Projects:2017s1-100 Face Recognition using 3D Data
Introduction
This project seeks to develop a system that is capable of recognising faces captured using commercial off-the-shelf devices. It will be able to capture depth imagery of faces and align them to a common facial pose, before using them to perform recognition. The project will involve elements of literature survey (both sensor hardware and algorithmic techniques), software development (in Matlab), data collection, and performance comparison with existing approaches.
Objectives
Develop a system that is capable of recognizing faces captured using commercial off-the-shelf devices such as the Xbox Kinect.
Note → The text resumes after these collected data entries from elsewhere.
(* ===== verification/Equeue.v ===== *)
(** * queue.go, the edges and their egress queues

    An [edgeConn] is one end of a logical stream: it owns its local
    connection and, once started, an [equeue] whose send loop is the
    only writer of that connection.  The edges live in the multiplexer's
    heap ([mux_state.edges], pointers are [nat]); frames are pushed by
    [deliver] (the tunnel reader) and popped by [sendLoop], one iteration
    per step.  A failed write tells the peer with a [CLOSE_R] on the
    edge's tunnel, or, on the client side when that tunnel is dead, on the
    tunnel [ConnPool.Select] picks.  The step relation [step] interleaves
    these actions on all edges; the theorems show that a stream's bytes
    reach its socket in order, without loss or duplication, that nothing
    is written after the queue exits, and what a failed write does. *)

From stdpp Require Import base list gmap strings sets.
From Stdlib Require Import ZArith Lia.
From S2P Require Import Prelude ConnPool.

Module Equeue.

(** ** Frames (frame.go is not among the sources: the actions are the
    spec's, section 4.6; the fields are those queue.go uses) *)

Inductive action := SYN | SYN_ACK | DATA | CLOSE_R | CLOSE_W | CLOSE | PING | PONG.

#[export] Instance action_eq_dec : EqDecision action.
Proof. solve_decision. Defined.

(** [frame.conn] is a pointer to an edge, nil for the [CLOSE] sentinels
    the router pushes. *)
Record frame := mkFrame {
  f_action : action;
  f_sid : Z;
  f_length : Z;
  f_data : list Z;
  f_conn : option nat
}.

(** ** queue.go *)

Definition TCP_CLOSE_R : Z := 1.
Definition TCP_CLOSE_W : Z := Z.shiftl 1 1.
Definition TCP_CLOSED : Z := Z.lor TCP_CLOSE_R TCP_CLOSE_W.

(** The local connection as the queue sees it: the bytes written to it,
    whether its halves and its descriptor are closed, and whether it is a
    [*net.TCPConn] (a plain HTTP request's connection is the
    [pushbackInputStream] wrapping it). *)
Record lconn := mkLconn {
  written : list Z;
  wclosed : bool;
  rclosed : bool;
  fd_open : bool;
  is_tcp : bool
}.

(** [SafeClose(conn)] *)
Definition SafeClose (c : lconn) : lconn :=
  {| written := written c; wclosed := true; rclosed := true; fd_open := false; is_tcp := is_tcp c |}.

(** [closeW(conn)]: [CloseWrite] on a [*net.TCPConn], [conn.Close()] on
    any other connection. *)
Definition closeW (c : lconn) : lconn :=
  if is_tcp c then {| written := written c; wclosed := true; rclosed := rclosed c; fd_open := fd_open c; is_tcp := true |}
  else {| written := written c; wclosed := true; rclosed := true; fd_open := false; is_tcp := false |}.

(** The [queue] field: nil, or an equeue whose [buffer] is a list, or nil
    once [_close] ran (the send loop has then returned). *)
Inductive qstate :=
| NoQueue
| Queue (buffer : option (list frame)).

(** [type edgeConn struct]; [mux] is the enclosing state. *)
Record edgeConn := mkEdge {
  tun : option nat;
  conn : lconn;
  ready : bool;
  key : string;
  dest : string;
  queue : qstate;
  positive : bool;
  closed : Z
}.

(** A tunnel object, as far as the queue looks at it. *)
Record tunnel := mkTunnel { identifier : string; tun_open : bool }.

(** The multiplexer's state shared by the edges and the router. *)
Record mux_state := mkMux {
  isClient : bool;
  edges : gmap nat edgeConn;
  registry : option (gmap string nat);
  cleaner_running : bool;
  tunnels : nat -> tunnel;
  cpool : ConnPool.pool_state;
  tun_writes : list (nat * frame)
}.

Definition set_edges (w : mux_state) (m : gmap nat edgeConn) : mux_state :=
  {| isClient := isClient w; edges := m; registry := registry w; cleaner_running := cleaner_running w;
     tunnels := tunnels w; cpool := cpool w; tun_writes := tun_writes w |}.

Definition set_edge (w : mux_state) (p : nat) (e : edgeConn) : mux_state :=
  set_edges w (<[p := e]> (edges w)).

Definition with_queue (e : edgeConn) (q : qstate) : edgeConn :=
  {| tun := tun e; conn := conn e; ready := ready e; key := key e; dest := dest e;
     queue := q; positive := positive e; closed := closed e |}.

Definition with_conn (e : edgeConn) (c : lconn) : edgeConn :=
  {| tun := tun e; conn := c; ready := ready e; key := key e; dest := dest e;
     queue := queue e; positive := positive e; closed := closed e |}.

Definition with_closed (e : edgeConn) (z : Z) : edgeConn :=
  {| tun := tun e; conn := conn e; ready := ready e; key := key e; dest := dest e;
     queue := queue e; positive := positive e; closed := z |}.

(** [newEdgeConn(mux, key, dest, tun, conn)]: a [ready] channel on the
    client side only; no queue yet. *)
Definition newEdgeConn (isClient : bool) (k d : string) (t : option nat) (c : lconn) : edgeConn :=
  {| tun := t; conn := c; ready := isClient; key := k; dest := d;
     queue := NoQueue; positive := false; closed := 0 |}.

(** [equeue._push(frm)]: appended unless the queue has exited. *)
Definition _push (frm : frame) (e : edgeConn) : edgeConn :=
  match queue e with
  | Queue (Some buf) => with_queue e (Queue (Some (buf ++ [frm])))
  | _ => e
  end.

(** [edgeConn.deliver(frm)]: only an edge with a queue accepts frames;
    the frame is stamped with the edge. *)
Definition deliver (p : nat) (frm : frame) (w : mux_state) : mux_state :=
  match edges w !! p with
  | Some e =>
      match queue e with
      | NoQueue => w
      | Queue _ =>
          set_edge w p (_push {| f_action := f_action frm; f_sid := f_sid frm; f_length := f_length frm;
                                 f_data := f_data frm; f_conn := Some p |} e)
      end
  | None => w
  end.

(** [edgeConn.initEqueue()]: an empty buffer, the send loop started. *)
Definition initEqueue (e : edgeConn) : edgeConn := with_queue e (Queue (Some [])).

(** [equeue._close(force, code)]: the buffer is dropped and set to nil;
    a forced close marks both halves closed and closes the connection,
    otherwise only its write half is closed. *)
Definition _close (force : bool) (e : edgeConn) : edgeConn :=
  let e := with_queue e (Queue None) in
  if force then with_conn (with_closed e TCP_CLOSED) (SafeClose (conn e))
  else with_conn e (closeW (conn e)).

(** What the local socket did with one [Write] (under its deadline): the
    number of bytes accepted and whether an error was returned. *)
Record write_outcome := { nw : nat; ew : bool }.

(** The outcome of a [Write] that takes the whole frame. *)
Definition full_write (f : frame) : write_outcome := {| nw := length (f_data f); ew := false |}.

(** The outcomes a socket can produce for [data]: no more than the data,
    and nothing but an error once its write half is closed. *)
Definition outcome_ok (c : lconn) (data : list Z) (o : write_outcome) : Prop :=
  (nw o <= length data)%nat /\ (wclosed c = true -> nw o = 0%nat /\ ew o = true).

(** [sendFrame(frm) (werr bool)] on the connection of the frame's edge:
    the new connection and [werr]. *)
Definition sendFrame (o : write_outcome) (frm : frame) (c : lconn) : lconn * bool :=
  let c' := {| written := written c ++ take (nw o) (f_data frm); wclosed := wclosed c;
               rclosed := rclosed c; fd_open := fd_open c; is_tcp := is_tcp c |} in
  (c', negb (bool_decide (Z.of_nat (nw o) = f_length frm) && negb (ew o))).

Definition set_pool_writes (w : mux_state) (pl : ConnPool.pool_state) (tw : list (nat * frame)) : mux_state :=
  {| isClient := isClient w; edges := edges w; registry := registry w; cleaner_running := cleaner_running w;
     tunnels := tunnels w; cpool := pl; tun_writes := tw |}.

Definition is_close (f : frame) : bool :=
  bool_decide (f_action f = CLOSE) || bool_decide (f_action f = CLOSE_W).

(** The [CLOSE_R] the loop sends upstream: the failed frame itself, its
    action and length overwritten in place. *)
Definition close_r_of (frm : frame) : frame :=
  {| f_action := CLOSE_R; f_sid := f_sid frm; f_length := 0; f_data := f_data frm; f_conn := f_conn frm |}.

Section Loop.
Context `{!ConnPool.Sorter}.

(** The tunnel the error path writes its [CLOSE_R] on: the edge's own,
    unless it is nil or dead on the client side, where the pool picks one. *)
Definition notify_tunnel (w : mux_state) (t : option nat) : option nat * ConnPool.pool_state :=
  let dead := match t with None => true | Some t' => negb (tun_open (tunnels w t')) end in
  if dead && isClient w then ConnPool.Select (cpool w) else (t, cpool w).

(** The error branch of [sendLoop] after [sendFrame] failed on edge [p]. *)
Definition write_failed (p : nat) (frm : frame) (w : mux_state) : option mux_state :=
  e ← edges w !! p;
  if Z.land (closed e) TCP_CLOSE_W =? 0 then
    let e := with_closed e (Z.lor (closed e) TCP_CLOSE_W) in
    let '(t, pl) := notify_tunnel w (tun e) in
    let tw := match t with Some t' => tun_writes w ++ [(t', close_r_of frm)] | None => tun_writes w end in
    Some (set_edge (set_pool_writes w pl tw) p (_close true e))
  else Some (set_edge w p (_close true e)).

(** One iteration of [equeue.sendLoop] for the edge at [p], [o] being the
    outcome of its write if it writes.  [None]: the loop waits on its
    condition variable (empty buffer), has returned, or dereferences a nil
    [frm.conn]. *)
Definition sendLoop_step (o : write_outcome) (p : nat) (w : mux_state) : option mux_state :=
  e ← edges w !! p;
  match queue e with
  | Queue (Some (frm :: rest)) =>
      let e := with_queue e (Queue (Some rest)) in
      let w := set_edge w p e in
      match f_action frm with
      | CLOSE => Some (set_edge w p (_close true e))
      | CLOSE_W => Some (set_edge w p (_close false e))
      | _ =>
          q ← f_conn frm;
          dst ← edges w !! q;
          let '(c', werr) := sendFrame o frm (conn dst) in
          let w := set_edge w q (with_conn dst c') in
          if werr then write_failed p frm w else Some w
      end
  | _ => None
  end.

End Loop.

(** ** The interleaving of the queue's actions *)

Inductive label :=
| LDeliver (p : nat) (frm : frame)
| LSend (p : nat) (o : write_outcome)
| LInit (p : nat).

Inductive step `{!ConnPool.Sorter} : mux_state -> label -> mux_state -> Prop :=
| step_deliver w p frm :
    step w (LDeliver p frm) (deliver p frm w)
| step_send w p o w' e frm rest :
    edges w !! p = Some e -> queue e = Queue (Some (frm :: rest)) ->
    (forall q dst, f_conn frm = Some q -> edges w !! q = Some dst -> outcome_ok (conn dst) (f_data frm) o) ->
    sendLoop_step o p w = Some w' ->
    step w (LSend p o) w'
| step_init w p e :
    edges w !! p = Some e -> queue e = NoQueue ->
    step w (LInit p) (set_edge w p (initEqueue e)).

Inductive run `{!ConnPool.Sorter} : mux_state -> list label -> mux_state -> Prop :=
| run_nil w : run w [] w
| run_cons w l w' ls w'' : step w l w' -> run w' ls w'' -> run w (l :: ls) w''.
(* ===== verification/HttpProxy.v ===== *)
(** * d5.go, the HTTP proxy front-end

    [httpProxyHandshake] reads one request from the pushed-back local
    connection with [http.ReadRequest] over a fresh [bufio.Reader].  A
    [CONNECT] is answered with the [200 Connection established] line and
    the [Proxy-Agent] header and tunnelled to its [Host]; any other
    request loses its [Proxy*] headers, is serialised again and pushed
    back onto the connection, to be forwarded as it is.  The target must
    have a port: a plain request whose host has none gets [":80"].

    [net/http]'s parser and serialiser and [net.SplitHostPort] are
    library calls: they are section variables.  The pushed-back input
    stream ([pushbackInputStream], not under [src/]) is a [stream] of
    [Wire] with what was written to the connection. *)

From stdpp Require Import base list strings gmap.
From Stdlib Require Import ZArith Lia.
From S2P Require Import Prelude Exception Wire Socks5 GoStrings.

Module HttpProxy.
Import Exception Wire Socks5 GoStrings.

Local Open Scope string_scope.

Definition REQ_PROT_HTTP_T : Z := 4.
Definition CRLF : string := String (Ascii.ascii_of_nat 13) (String (Ascii.ascii_of_nat 10) EmptyString).
Definition HTTP_PROXY_VER_LINE : string := "HTTP/1.1 200 Connection established".
Definition HTTP_PROXY_AGENT : string := "Proxy-Agent: deblocus".

(** The fields of [*http.Request] the handshake reads; [Header] is the
    [http.Header] map from canonical keys to values. *)
Record request := mkRequest { Method : string; Host : string; Header : gmap string (list string) }.

(** [pushbackInputStream]: the bytes still to be read and the bytes
    written to the local connection. *)
Record pbconn := mkPb { pb_in : stream; pb_out : list Z }.

(** [conn.Unread(b)]: [b] is read again before the rest. *)
Definition Unread (b : list Z) (c : pbconn) : pbconn :=
  mkPb (if bool_decide (b = []) then pb_in c else b :: pb_in c) (pb_out c).

(** [conn.WriteString(s)], whose result is not looked at. *)
Definition WriteString (s : string) (c : pbconn) : pbconn := mkPb (pb_in c) (pb_out c ++ string_bytes s).

(** [for k, _ := range req.Header { if strings.HasPrefix(k, "Proxy") { delete(req.Header, k) } }] *)
Definition strip_proxy (h : gmap string (list string)) : gmap string (list string) :=
  filter (fun kv => HasPrefix kv.1 "Proxy" = false) h.

(** The four [WriteString] calls answering a [CONNECT]. *)
Definition connect_reply (VER_STRING : string) (c : pbconn) : pbconn :=
  WriteString (CRLF +:+ CRLF) (WriteString (HTTP_PROXY_AGENT +:+ "/" +:+ VER_STRING)
    (WriteString CRLF (WriteString HTTP_PROXY_VER_LINE c))).

Section Http.

(** [http.ReadRequest(bufio.NewReader(conn))]: the request or the text of
    its error, and what is left unread on the connection (the bytes the
    [bufio.Reader] took are gone from it). *)
Variable ReadRequest : stream -> result string request * stream.
(** [req.Write(buf)]: the bytes of the request as [net/http] writes it. *)
Variable WriteRequest : request -> list Z.
(** [net.SplitHostPort(target)], its error as [err.Error()]. *)
Variable SplitHostPort : string -> result string (string * string).
(** [VER_STRING], injected by the main package. *)
Variable VER_STRING : string.

(** [httpProxyHandshake(conn) (req_prot uint, target string)]: the result
    or the value of the panic, and the connection after it. *)
Definition httpProxyHandshake (c : pbconn) : result panic_value (Z * string) * pbconn :=
  let '(r, rest) := ReadRequest (pb_in c) in
  let c0 := mkPb rest (pb_out c) in
  match r with
  | Err e => (Err (PVOther e), c0)
  | Ok req =>
      let '(req_prot, c1) :=
        if decide (Method req = "CONNECT") then (REQ_PROT_HTTP_T, connect_reply VER_STRING c0)
        else (REQ_PROT_HTTP, Unread (WriteRequest (mkRequest (Method req) (Host req) (strip_proxy (Header req)))) c0) in
      let target := Host req in
      if decide (target = NULL) then (Err (PVString "missing host in address"), c1)
      else
        match SplitHostPort target with
        | Ok _ => (Ok (req_prot, target), c1)
        | Err m =>
            if contains "port" m && bool_decide (Method req <> "CONNECT")
            then (Ok (req_prot, target +:+ ":80"), c1)
            else (Err (PVString m), c1)
        end
  end.

End Http.

(** ** Properties *)

Lemma lookup_strip_proxy h k : strip_proxy h !! k = if HasPrefix k "Proxy" then None else h !! k.
Proof.
  unfold strip_proxy. destruct (HasPrefix k "Proxy") eqn:E.
  - apply map_lookup_filter_None. right. intros v _. cbn [fst]. by rewrite E.
  - rewrite map_lookup_filter. destruct (h !! k); [|done]. cbn [mbind option_bind fst]. by rewrite option_guard_True.
Qed.

Section HttpProps.

Variable ReadRequest : stream -> result string request * stream.
Variable WriteRequest : request -> list Z.
Variable SplitHostPort : string -> result string (string * string).
Variable VER_STRING : string.

Local Abbreviation handshake := (httpProxyHandshake ReadRequest WriteRequest SplitHostPort VER_STRING).

(** a [CONNECT] for a [host:port] is answered with the status line and
    the [Proxy-Agent] header followed by an empty line, and tunnelled to
    its host; the rest of the connection is left to the tunnel. *)
Theorem connect_established (c : pbconn) req rest hp :
  ReadRequest (pb_in c) = (Ok req, rest) -> Method req = "CONNECT" -> Host req <> NULL ->
  SplitHostPort (Host req) = Ok hp ->
  handshake c = (Ok (REQ_PROT_HTTP_T, Host req),
                 mkPb rest (pb_out c ++ string_bytes HTTP_PROXY_VER_LINE ++ string_bytes CRLF ++
                            string_bytes (HTTP_PROXY_AGENT +:+ "/" +:+ VER_STRING) ++ string_bytes (CRLF +:+ CRLF))).
Proof.
  intros Hr Hm Hh Hs. unfold httpProxyHandshake. rewrite Hr, decide_True, decide_False, Hs by done.
  unfold connect_reply, WriteString. cbn. by rewrite <- !app_assoc.
Qed.

(** any other request is forwarded: its [Proxy*] headers are dropped
    and every other header kept, the request written again is pushed back
    in front of the rest of the connection, nothing is written to the
    client, and the target is its host, with [":80"] when the host has
    no port. *)
Theorem plain_request_forwarded (c : pbconn) req rest :
  ReadRequest (pb_in c) = (Ok req, rest) -> Method req <> "CONNECT" -> Host req <> NULL ->
  WriteRequest (mkRequest (Method req) (Host req) (strip_proxy (Header req))) <> [] ->
  (forall k, strip_proxy (Header req) !! k = if HasPrefix k "Proxy" then None else Header req !! k) /\
  snd (handshake c) = mkPb (WriteRequest (mkRequest (Method req) (Host req) (strip_proxy (Header req))) :: rest) (pb_out c) /\
  fst (handshake c) =
    match SplitHostPort (Host req) with
    | Ok _ => Ok (REQ_PROT_HTTP, Host req)
    | Err m => if contains "port" m then Ok (REQ_PROT_HTTP, Host req +:+ ":80") else Err (PVString m)
    end.
Proof.
  intros Hr Hm Hh Hw. split; [apply lookup_strip_proxy|].
  unfold httpProxyHandshake. rewrite Hr, decide_False, decide_False by done.
  unfold Unread. cbn [pb_in pb_out]. rewrite bool_decide_false by done.
  destruct (SplitHostPort (Host req)) as [hp|m]; [done|].
  rewrite (bool_decide_true (Method req <> "CONNECT")) by done. rewrite andb_true_r.
  by destruct (contains "port" m).
Qed.

(** C22: a [CONNECT] whose host has no port panics, but only after the
    [200 Connection established] answer has been written: the client is
    told the tunnel is up and then loses the connection. *)
Theorem connect_without_port (c : pbconn) req rest m :
  ReadRequest (pb_in c) = (Ok req, rest) -> Method req = "CONNECT" -> Host req <> NULL ->
  SplitHostPort (Host req) = Err m ->
  handshake c = (Err (PVString m), connect_reply VER_STRING (mkPb rest (pb_out c))) /\
  pb_out (connect_reply VER_STRING (mkPb rest (pb_out c))) = (pb_out c ++ string_bytes HTTP_PROXY_VER_LINE ++
    string_bytes CRLF ++ string_bytes (HTTP_PROXY_AGENT +:+ "/" +:+ VER_STRING) ++ string_bytes (CRLF +:+ CRLF))%list.
Proof.
  intros Hr Hm Hh Hs. unfold httpProxyHandshake. rewrite Hr, decide_True, decide_False, Hs by done.
  rewrite (bool_decide_false (Method req <> "CONNECT")) by auto. rewrite andb_false_r.
  split; [done|]. unfold connect_reply, WriteString. cbn. by rewrite <- !app_assoc.
Qed.

(** C21: the missing-port test reads the text of [SplitHostPort]'s error,
    which quotes the address: a plain request whose host contains "port"
    gets [":80"] appended whatever the error was (a missing [']'], too
    many colons), where any other host makes the handshake panic. *)
Theorem port_in_host_defaults (c : pbconn) req rest why :
  ReadRequest (pb_in c) = (Ok req, rest) -> Method req <> "CONNECT" -> Host req <> NULL ->
  SplitHostPort (Host req) = Err ("address " +:+ Host req +:+ ": " +:+ why) ->
  contains "port" (Host req) = true ->
  fst (handshake c) = Ok (REQ_PROT_HTTP, Host req +:+ ":80").
Proof.
  intros Hr Hm Hh Hs Hp. unfold httpProxyHandshake. rewrite Hr, decide_False, decide_False, Hs by done. cbn [fst].
  rewrite (bool_decide_true (Method req <> "CONNECT")) by done.
  assert (E : contains "port" ("address " +:+ Host req +:+ ": " +:+ why) = true)
    by (apply contains_app_r, contains_app_l, Hp).
  by rewrite E.
Qed.

End HttpProps.

(** ** Witnesses, on a stub [net/http] that returns one fixed request *)

Definition ex_ReadRequest (r : request) (s : stream) : result string request * stream := (Ok r, drop 1 s).
Definition ex_WriteRequest (r : request) : list Z := string_bytes (Method r +:+ " / HTTP/1.1" +:+ CRLF +:+ "Host: " +:+ Host r +:+ CRLF +:+ CRLF).
Definition ex_SplitHostPort (h : string) : result string (string * string) :=
  if contains "[" h && negb (contains "]" h) then Err ("address " +:+ h +:+ ": missing ']' in address")
  else if contains ":" h then Ok (h, "") else Err ("address " +:+ h +:+ ": missing port in address").
Definition ex_connect : request := mkRequest "CONNECT" "example.com:443" (<["Proxy-Authorization":=["x"]]> ∅).
Definition ex_get (h : string) : request := mkRequest "GET" h (<["Proxy-Connection":=["keep-alive"]]> (<["Accept":=["*/*"]]> ∅)).
Definition ex_conn : pbconn := mkPb [[67; 79]; [78]] [].

Lemma connect_established_witness :
  httpProxyHandshake (ex_ReadRequest ex_connect) ex_WriteRequest ex_SplitHostPort "0.9" ex_conn =
  (Ok (REQ_PROT_HTTP_T, "example.com:443"),
   mkPb [[78]] ([] ++ string_bytes HTTP_PROXY_VER_LINE ++ string_bytes CRLF ++
                string_bytes (HTTP_PROXY_AGENT +:+ "/" +:+ "0.9") ++ string_bytes (CRLF +:+ CRLF))).
Proof. exact (connect_established (ex_ReadRequest ex_connect) ex_WriteRequest ex_SplitHostPort "0.9" ex_conn ex_connect [[78]] ("example.com:443", "") eq_refl eq_refl ltac:(vm_compute; intros H; discriminate H) eq_refl). Defined.

Lemma plain_request_forwarded_witness :
  let req := ex_get "example.com" in
  let c := httpProxyHandshake (ex_ReadRequest req) ex_WriteRequest ex_SplitHostPort "0.9" ex_conn in
  (forall k, strip_proxy (Header req) !! k = if HasPrefix k "Proxy" then None else Header req !! k) /\
  snd c = mkPb (ex_WriteRequest (mkRequest "GET" "example.com" (strip_proxy (Header req))) :: [[78]]) [] /\
  fst c = Ok (REQ_PROT_HTTP, "example.com:80").
Proof.
  exact (plain_request_forwarded (ex_ReadRequest (ex_get "example.com")) ex_WriteRequest ex_SplitHostPort "0.9" ex_conn (ex_get "example.com") [[78]] eq_refl ltac:(vm_compute; intros H; discriminate H) ltac:(vm_compute; intros H; discriminate H) ltac:(vm_compute; intros H; discriminate H)).
Defined.

Lemma connect_without_port_witness :
  let req := mkRequest "CONNECT" "example.com" ∅ in
  let m := "address example.com: missing port in address" in
  httpProxyHandshake (ex_ReadRequest req) ex_WriteRequest ex_SplitHostPort "0.9" ex_conn =
    (Err (PVString m), connect_reply "0.9" (mkPb [[78]] [])) /\
  pb_out (connect_reply "0.9" (mkPb [[78]] [])) = ([] ++ string_bytes HTTP_PROXY_VER_LINE ++
    string_bytes CRLF ++ string_bytes (HTTP_PROXY_AGENT +:+ "/" +:+ "0.9") ++ string_bytes (CRLF +:+ CRLF))%list.
Proof. exact (connect_without_port (ex_ReadRequest (mkRequest "CONNECT" "example.com" ∅)) ex_WriteRequest ex_SplitHostPort "0.9" ex_conn (mkRequest "CONNECT" "example.com" ∅) [[78]] "address example.com: missing port in address" eq_refl eq_refl ltac:(vm_compute; intros H; discriminate H) eq_refl). Defined.

Lemma port_in_host_defaults_witness :
  fst (httpProxyHandshake (ex_ReadRequest (ex_get "[airport")) ex_WriteRequest ex_SplitHostPort "0.9" ex_conn) =
  Ok (REQ_PROT_HTTP, "[airport:80").
Proof.
  exact (port_in_host_defaults (ex_ReadRequest (ex_get "[airport")) ex_WriteRequest ex_SplitHostPort "0.9" ex_conn (ex_get "[airport") [[78]] "missing ']' in address"
           eq_refl ltac:(vm_compute; intros H; discriminate H) ltac:(vm_compute; intros H; discriminate H) eq_refl eq_refl).
Defined.

End HttpProxy.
- Recovery of 3D data from polarimetric imagery
- Recovery of 3D data from Xbox Kinect and alignment to common pose
- Facial recognition from 3D models
Project Team
Jesse Willsmore
Orbille Piol
Michael Sadler
Supervisors
Dr Brian Ng
Dr David Booth (DST Group)
Sau-Yee Yiu (DST Group)
Philip Stephenson (DST Group)
3D data from Polarimetry
3D data from Xbox Kinect and Pre-processing
This section involves the creation of the software responsible for interfacing the newest Kinect camera (Kinect V2) hardware with MATLAB software on a computer. It included the canonical preprocessing techniques done from the 3D depth point cloud data resulting to a 3D facial image aligned to a frontal view pose for face recognition.
Method & Results
Kinect and Eurecom Database Interface
The acquisition of the image using the Kinect V2 was done first through connecting the Kinect camera with the MATLAB software. The subject was set up to have a distance no further than 1 metre away from the camera. The reasoning behind this is to allow the depth resolution to work around the 1.5mm depth resolution accuracy of a Kinect Camera. The image acquisition toolbox present in Matlab allows the user to acquire three sets of possible data, a 2D RGB image, a grayscale depth map or a RGB-D point cloud. This thesis worked with the RGB-D point cloud to be consistent with the data acquired from the available database. An added bonus is that Matlab has already aligned the coloured image with its subsequent grayscale point cloud and thus preventing any misalignment issues presented by the difference in camera locations. The previous implementation of the Kinect with Matlab involved the aligning of the RGB pixels with the grayscale point cloud. The figure below displays the result of the image acquisition step for the Kinect camera
The Eurecom database was used as it already provides the array for the creation of point clouds with each subject and is the current database used for the facial recognition software. Another reason is due to the point cloud already been processed in a way that the background and any possible outliers from the front of the subject have been separated from the needed point cloud which in this case is the person being captured. The image below shows the three different poses the subjects mad which shows the initial processing done on the database already. The yellow and blue areas from the image of the point cloud represents the outliers, both the background and the frontal outliers. The main area of work is the green shaded area of the point cloud. The interface is currently working with images with no major occlusions, however eyeglasses are an exception. The reasoning behind this is to allow the nose-tip detection and face cropping stages described ahead with relative ease.
Nose Tip Detection
Nose-tip detection for the point cloud acquired from the Kinect data is fully automatic. It is done through the use of the Viola - Jones algorithm. The algorithm uses the already aligned coloured image to detect the face initially. The image is cropped on the detected face and is put through Viola - Jones again to acquire the nose of the face. This reduces the incidence of false detection and improves the accuracy of the nose-tip detection. The point cloud is then cropped depending on the detected nose, and the closest point to the camera is selected as the nose-tip. Although, this way of nose-tip detection may provide only a rough location of the nose-tip, the nose-tip point is only needed for the purpose of a finding a rough centre point of the face for face cropping. The subsequent face cropping algorithm is robust enough that it will work as long as the nose-tip detected is within a few points from the actual nose - tip.Due to the Viola - Jones algorithm not working for tilted heads, the detection for tilted head is done by first rotating the image point cloud until a face is detected. To improve robustness the algorithm also checks if the other necessary features which is needed for the face cropping is detected. As the location of the head has barely changed with the rotation of the image it is assumed that the rotated image detected face is at the same place as the tilted head and that the nose tip is within the same area as the nose point cloud. The figures below summarizes the steps in determining the nose tip point for the Kinect camera both with frontal and tilted heads.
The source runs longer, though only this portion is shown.